Re: Simple integral
- To: mathgroup at smc.vnet.net
- Subject: [mg119266] Re: Simple integral
- From: Bill Rowe <readnews at sbcglobal.net>
- Date: Fri, 27 May 2011 06:14:31 -0400 (EDT)
On 5/26/11 at 7:17 AM, mariano.pierantozzi at gmail.com (Mariano
Pierantozzi) wrote:
>I am grateful to all who answered me. All of you have suggest to me
>to use the command Simplify[% // TrigToExp, b^2 - 4 c > 0] In this
>way i've this solution: (Log[-b + Sqrt[b^2 - 4*c] - 2*x] - Log[b +
>Sqrt[b^2 - 4*c] + 2*x])/
>Sqrt[b^2 - 4*c].
>But this is not the solution of the departure integral.
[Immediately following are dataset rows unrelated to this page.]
(** * pic-drm: the draft job lifecycle and the resumable upload tracker

    A shallow embedding of [src/routes/jobs.ts] over the tables of
    [migrations/0002_create_jobs.sql] and
    [migrations/0003_add_job_upload_tracking.sql].

    - The relational store (Cloudflare D1) is the three tables of the jobs and
      the [email] column of [users] that [jobs.user_email] refers to, each a
      list of rows in rowid order: an INSERT appends, an UPDATE rewrites rows in
      place, a SELECT without ORDER BY scans the table in that order.
    - The blob store (R2) is an association list from keys to bytes.
    - A route handler is a program in a state-and-exception monad over the two
      stores.  Every completed write is recorded in a trace, in the order of
      the handler's [await]s.
    - What the handlers cannot decide themselves is an input: the values of
      [crypto.randomUUID()], whether [BUCKET.put] resolves and whether
      [DB.batch] resolves. *)

From Stdlib Require Import String Ascii ZArith List Bool Lia Sorted.
From Stdlib Require Import Strings.Byte.
Import ListNotations.

Local Open Scope Z_scope.
Local Open Scope list_scope.

(** ** Rows of the relational store *)

(** Table [jobs] (the column [created_at] is never read or written by the
    handlers and is left out). *)
Module Jobs.
Record row : Type := mk
  { id : string;
    user_email : string;
    security_text : string;
    anti_screenshot : Z;
    anti_copy : Z;
    view_limit : Z;
    domain_restrict : Z;
    expiration : Z;
    status : string;
    total_files : Z;
    uploaded_files : Z }.

Definition set_status (v : string) (r : row) : row :=
  mk (id r) (user_email r) (security_text r) (anti_screenshot r) (anti_copy r)
     (view_limit r) (domain_restrict r) (expiration r) v (total_files r)
     (uploaded_files r).

Definition set_uploaded_files (v : Z) (r : row) : row :=
  mk (id r) (user_email r) (security_text r) (anti_screenshot r) (anti_copy r)
     (view_limit r) (domain_restrict r) (expiration r) (status r) (total_files r)
     v.
End Jobs.

(** Table [job_files]; the autoincremented [id] is the position in the list. *)
Module JobFiles.
Record row : Type := mk
  { job_id : string;
    original_name : string;
    folder_name : string;
    storage_key : string;
    size_bytes : Z;
    upload_status : string;
    file_index : Z }.

Definition set_upload_status (v : string) (r : row) : row :=
  mk (job_id r) (original_name r) (folder_name r) (storage_key r) (size_bytes r)
     v (file_index r).
End JobFiles.

(** Table [job_recipients]. *)
Module JobRecipients.
Record row : Type := mk
  { job_id : string;
    email : string;
    source : string }.
End JobRecipients.

(** ** The two stores *)

Definition Bytes : Type := list byte.
(** * Hazelcast Node.js client: codecs, proxies and the listener service

    A shallow embedding of
      - src/codec/AtomicLongAlterCodec.ts,
      - src/proxy/cpsubsystem/BaseCPProxy.ts,
      - src/proxy/ringbuffer/RingbufferProxy.ts (readOne, readMany),
      - the ListenerService class,
    together with the properties the specification states about them and
    further properties of the same code: invariants of the listener tables,
    the outcome of each callback chain, the layout of the codec's request.

    JavaScript numbers are modelled as integers ([Z]); fractions, NaN and
    infinities are outside the model.  [Long] values are integers too. *)

From Stdlib Require Import ZArith List String Ascii Bool Lia DecimalString RelationClasses.
From coqutil Require Import Byte Word.LittleEndianList.
Import ListNotations.

Local Open Scope string_scope.
Local Open Scope list_scope.
Local Open Scope Z_scope.

(** ** Exceptions and completions *)

(** The error classes the embedded sources throw or inspect.  [instanceof]
    is decided on the constructor. *)
Inductive Exception : Type :=
| RangeError (message : string)
| TypeError (message : string)
| UnsupportedOperationError (message : string)
| HazelcastError (message : string) (cause : Exception)
| ClientNotActiveError (message : string)
| IOError (message : string)
| TargetDisconnectedError (message : string)
| OtherError (name message : string).

(** A call either returns a value or throws. *)
Inductive Completion (A : Type) : Type :=
| Returns (a : A)
| Throws (e : Exception).
Arguments Returns {A} a.
Arguments Throws {A} e.

(** String conversion of a number, as [+] with a string operand does for an
    integer: its decimal digits.  (From 1e21 on JavaScript prints a number
    in exponent form; such magnitudes are outside the model.) *)
Definition toString (n : Z) : string := NilZero.string_of_int (Z.to_int n).

(** ** Byte buffers *)

Module BitsUtil.
Definition BYTE_SIZE_IN_BYTES : nat := 1.
Definition INT_SIZE_IN_BYTES : nat := 4.
Definition LONG_SIZE_IN_BYTES : nat := 8.
End BitsUtil.

Module Buffer.
Definition t := list byte.

Definition alloc (size : nat) : t := repeat Byte.x00 size.

(** [write buf offset bs] overwrites the bytes [bs] at [offset]; Node
    raises a RangeError when the bytes do not fit, here [None]. *)
Definition write (buf : t) (offset : nat) (bs : list byte) : option t :=
  if (offset + List.length bs <=? List.length buf)%nat
  then Some (firstn offset buf ++ bs ++ skipn (offset + List.length bs) buf)
  else None.

Definition read (buf : t) (offset n : nat) : option (list byte) :=
  if (offset + n <=? List.length buf)%nat
  then Some (firstn n (skipn offset buf))
  else None.

(** Two's complement reading of a [bits]-wide unsigned value. *)
Definition signed (bits : Z) (u : Z) : Z :=
  if u <? 2 ^ (bits - 1) then u else u - 2 ^ bits.

(** Node raises a RangeError (ERR_OUT_OF_RANGE) as well when [value] is not
    a signed 32-bit integer: here [None]. *)
Definition writeInt32LE (buf : t) (value : Z) (offset : nat) : option t :=
  if (- 2 ^ 31 <=? value) && (value <? 2 ^ 31)
  then write buf offset (le_split 4 value)
  else None.

Definition readInt32LE (buf : t) (offset : nat) : option Z :=
  option_map (fun bs => signed 32 (le_combine bs)) (read buf offset 4).

Definition writeInt64LE (buf : t) (value : Z) (offset : nat) : option t :=
  write buf offset (le_split 8 value).

Definition readInt64LE (buf : t) (offset : nat) : option Z :=
  option_map (fun bs => signed 64 (le_combine bs)) (read buf offset 8).
End Buffer.

(** ** Client messages *)

(** Modelled from the spec: protocol/ClientMessage.ts (Frame, ClientMessage
    and the header offsets) is not among the sources.  Section 3 and 4.1 of
    the specification: a message is an ordered sequence of frames;
    [createForEncode] produces an empty message, [addFrame] appends,
    [setMessageType] and [setPartitionId] mutate the initial frame's header
    region in place at fixed byte offsets, [setRetryable] sets the message's
    retryable flag.  The offsets are "fixed constants derived from a common
    initial-frame layout"; their values are not given, so they are the
    fields of [Layout].  Nor is the retryable flag of a message that no
    encoder has set yet: it is the field [initiallyRetryable]. *)
Class Layout : Type := {
  TYPE_FIELD_OFFSET : nat;
  CORRELATION_ID_OFFSET : nat;
  PARTITION_ID_OFFSET : nat;
  RESPONSE_BACKUP_ACKS_OFFSET : nat;
  initiallyRetryable : bool
}.

Record Frame : Type := mkFrame { content : Buffer.t }.

Record ClientMessage : Type := mkClientMessage {
  frames : list Frame;
  retryable : bool
}.

Module Import Message.
Section WithLayout.
Context {L : Layout}.

Definition createInitialFrame (size : nat) : Frame :=
  mkFrame (Buffer.alloc size).

Definition createForEncode : ClientMessage := mkClientMessage [] initiallyRetryable.

Definition addFrame (m : ClientMessage) (f : Frame) : ClientMessage :=
  mkClientMessage (frames m ++ [f]) (retryable m).

Definition setRetryable (m : ClientMessage) (value : bool) : ClientMessage :=
  mkClientMessage (frames m) value.

Definition isRetryable (m : ClientMessage) : bool := retryable m.

(** The header setters write into the start frame; without one the
    property access on [undefined] throws, here [None]. *)
Definition updateStartFrame (m : ClientMessage)
    (f : Buffer.t -> option Buffer.t) : option ClientMessage :=
  match frames m with
  | [] => None
  | start :: rest =>
      option_map (fun c => mkClientMessage (mkFrame c :: rest) (retryable m))
                 (f (content start))
  end.

Definition readStartFrame {A} (m : ClientMessage)
    (f : Buffer.t -> option A) : option A :=
  match frames m with
  | [] => None
  | start :: _ => f (content start)
  end.

Definition setMessageType (m : ClientMessage) (type : Z) : option ClientMessage :=
  updateStartFrame m (fun c => Buffer.writeInt32LE c type TYPE_FIELD_OFFSET).

Definition getMessageType (m : ClientMessage) : option Z :=
  readStartFrame m (fun c => Buffer.readInt32LE c TYPE_FIELD_OFFSET).

Definition setPartitionId (m : ClientMessage) (partitionId : Z) : option ClientMessage :=
  updateStartFrame m (fun c => Buffer.writeInt32LE c partitionId PARTITION_ID_OFFSET).

Definition getPartitionId (m : ClientMessage) : option Z :=
  readStartFrame m (fun c => Buffer.readInt32LE c PARTITION_ID_OFFSET).

Definition setCorrelationId (m : ClientMessage) (correlationId : Z) : option ClientMessage :=
  updateStartFrame m (fun c => Buffer.writeInt64LE c correlationId CORRELATION_ID_OFFSET).

Definition getCorrelationId (m : ClientMessage) : option Z :=
  readStartFrame m (fun c => Buffer.readInt64LE c CORRELATION_ID_OFFSET).
End WithLayout.
End Message.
If "whit my
>hand" calculate the solution i've this result: 1(1/Sqrt[b^2 -
>4 c]) (Log[(2 x + b - (Sqrt[b^2 - 4 c]))/((2 x + b + (Sqrt[b^2 - 4
>c])))])
First, consider:
In[31]:= g =
Simplify[Integrate[1/(x^2 + b x + c), x] // TrigToExp, b^2 - 4
c > 0]
Out[31]= (Log[Sqrt[b^2 - 4*c] - b - 2*x] -
Log[Sqrt[b^2 - 4*c] + b + 2*x])/
Sqrt[b^2 - 4*c]
In[32]:= D[g, x] // Simplify
Out[32]= 1/(x*(b + x) + c)
So, the result obtained from Integrate is clearly the
anti-derivative of the integrand and is a correct solution to
the indefinite integral.
Now consider your hand solution
In[33]:= f =
1 (1/Sqrt[
b^2 - 4 c]) (Log[(2 x +
b - (Sqrt[b^2 - 4 c]))/((2 x + b + (Sqrt[b^2 - 4 c])))]);
D[f, x] // Simplify
Out[34]= 1/(x (b+x)+c)
which demonstrates both f and g are valid solutions to the
indefinite integral. But since,
In[35]:= FindInstance[g != f, {b, c, x}]
Out[35]= {{b -> 149/10 - (11*I)/2, c -> 59/10 - (62*I)/5,
x -> 49/2 - I/10}}
it is clear f and g are identical for all b, c and x.